Animado com esse resultado, Enzo intensificou e diversificou o consumo de remédios. Passou a tomar esteróides anabolizantes em doses literalmente cavalares, comprando em lojas veterinárias formulações sob medida para animais. Depois, a um custo de 2.000 reais por mês, introduziu na sua dieta química hormônios de crescimento. Outra de suas descobertas foram as injeções de insulina, úteis para levar mais rapidamente os nutrientes do sangue para as células musculares. Em alguns momentos, preocupado em controlar o peso antes das competições, cheirou cocaína. "A droga me ajudava a esquecer a fome", conta. Um mês antes dos torneios, Enzo suspendia o coquetel para passar no exame antidoping. A técnica só falhou uma vez. Foi em 1991, quando recebeu uma suspensão de um ano por uso de anabolizantes. "Agi como um burro, mas aprendi a lição", afirma. Recentemente, quando foi convocado para o exame de doping que o habilitaria a disputar o título mundial, levou escondida na sunga uma seringa contendo a urina de um colega. "Um atleta que não usa nada é como um Fusquinha competindo com um Fórmula 1", compara.

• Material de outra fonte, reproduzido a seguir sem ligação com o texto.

(** * AI Search Optimization Evaluator: the evaluation pipeline of app.py

    A shallow embedding of src/app.py.  Python strings are sequences of
    Unicode code points, Python integers are unbounded ([Z]), exceptions
    are an explicit result type, and the text generation pipeline, the
    HTTP client and the HTML parser are parameters of the model. *)

From Stdlib Require Import List NArith ZArith Lia Bool Ascii String.
From Stdlib Require DecimalString.
Import ListNotations.

Set Implicit Arguments.

(** ** Python strings *)

Module PyStr.

(** A [str] is a sequence of code points. *)
Definition char := N.
Definition str := list char.

(** An ASCII literal of the source, as a [str]. *)
Definition str_of (s : string) : str :=
  map N_of_ascii (list_ascii_of_string s).

Definition in_ranges (rs : list (N * N)) (c : char) : bool :=
  existsb (fun r => (fst r <=? c)%N && (c <=? snd r)%N) rs.

(** Code points of Numeric_Type=Decimal (category Nd), Unicode 14.0.0.
    Every range starts at a digit zero and its digits are consecutive. *)
Definition decimal_ranges : list (N * N) :=
  [ (48, 57); (1632, 1641); (1776, 1785); (1984, 1993);
    (2406, 2415); (2534, 2543); (2662, 2671); (2790, 2799);
    (2918, 2927); (3046, 3055); (3174, 3183); (3302, 3311);
    (3430, 3439); (3558, 3567); (3664, 3673); (3792, 3801);
    (3872, 3881); (4160, 4169); (4240, 4249); (6112, 6121);
    (6160, 6169); (6470, 6479); (6608, 6617); (6784, 6793);
    (6800, 6809); (6992, 7001); (7088, 7097); (7232, 7241);
    (7248, 7257); (42528, 42537); (43216, 43225); (43264, 43273);
    (43472, 43481); (43504, 43513); (43600, 43609); (44016, 44025);
    (65296, 65305); (66720, 66729); (68912, 68921); (69734, 69743);
    (69872, 69881); (69942, 69951); (70096, 70105); (70384, 70393);
    (70736, 70745); (70864, 70873); (71248, 71257); (71360, 71369);
    (71472, 71481); (71904, 71913); (72016, 72025); (72784, 72793);
    (73040, 73049); (73120, 73129); (92768, 92777); (92864, 92873);
    (93008, 93017); (120782, 120831); (123200, 123209); (123632, 123641);
    (125264, 125273); (130032, 130041) ]%N.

O fisiculturista é um dos únicos que tiveram a coragem de quebrar o pacto de silêncio que existe nas academias de ginástica. A atitude mais comum no meio é negar as evidências. "Combatemos, reprimimos e fiscalizamos o doping", jura Eugênio Francisco Koprowski, presidente da Federação Paulista de Culturismo e Musculação. Existem cerca de 4.000 atletas do esporte no Brasil e a indústria de suplementos alimentares para incrementar as atividades físicas cresce ao ritmo de 20% ao ano. Até o final de dezembro, estima-se que ela deva faturar 25 milhões de reais com a venda de aminoácidos e carboidratos. Embora comercializem produtos legalizados, e não drogas anabolizantes, essas empresas investem no patrocínio de fisiculturistas para fazer marketing da saúde. Enzo é um dos garotos-propagandas. Nas próximas semanas, ele deve submeter-se a uma nova bateria de testes para confirmar a existência do tumor no fígado. Mas não está preocupado. Convertido à religião evangélica, ele acha que Deus vai curá-lo. Como prova de gratidão, deseja agora virar pastor. "Quero contar minha experiência para servir de alerta aos jovens", comenta. "Quando ouço o slogan 'Esporte é saúde', morro de dar risada."
Um comentário:
Dificio competir sem usar nada.
Eu treino há algum tempo, mas cresço lentamente. Optei por estar pura.
No exterior se investe muito em campeonatos livre de drogas, mas aqui no Brasil, nunca li sobre nada desse tipo.
Pr. Enzo, o senhor conhece alguma federação que seja DRUG-FREE aqui no Brasil?